Good design results in products and services well suited for the function and length of time for which they are needed. Very good design also ensures that the product also has minimal impact on the environment. Such ‘ecodesign’ or design for the environment involves careful decisions about every aspect of product development, distribution and use. It aims to:
- reduce the amount of material used
- reduce the amount of energy consumed during production and use
- reduce production and/or use of toxic materials
- enhance material recyclability and component reuse
- maximise sustainable use of renewable resources
- extend product durability where appropriate
- increase the service component of goods and services
For designers and manufacturers there are may choices to be made.
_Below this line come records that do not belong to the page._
(* ===== verification/_CoqProject ===== *)
-Q . S2P
Prelude.v
GoBytes.v
Crc32c.v
GoStrings.v
Kverr.v
ErrorObjects.v
Shard.v
Config.v
Record.v
Fs.v
FsFacts.v
Segment.v
Log.v
Recovery.v
LogRepr.v
ReplayFacts.v
LogView.v
LogFacts.v
LogOps.v
LogSpec.v
RecoveryFacts.v
Durability.v
LogTheorems.v
Engine.v
MemEngine.v
EngineContract.v
Slices.v
IterSlices.v
Pebble.v
PebbleSlices.v
DataDir.v
GoNet.v
ConfigRules.v
ConfigSpec.v
ConfigTheorems.v
Clock.v
FakeClock.v
ConfigKeys.v
Durations.v
Regexp.v
ConfigLoad.v
LoadTheorems.v
ConfigReport.v
ConfigSlices.v
ConfigYaml.v
Cli.v
Observability.v
Syncer.v
IntervalDurability.v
Often the answers are not clear-cut or compromises must be made on one choice to make superior ecological savings on another. Choices are important for consumers too. By buying products that are designed with the environment in mind, we increase demand for such products. This stimulates further research, development, and innovation to deliver products at competitive prices.
The Powerhouse Museum has collected examples of design for more than 130 years. This database shows how some items in its collection meet one or more criteria for design for the environment.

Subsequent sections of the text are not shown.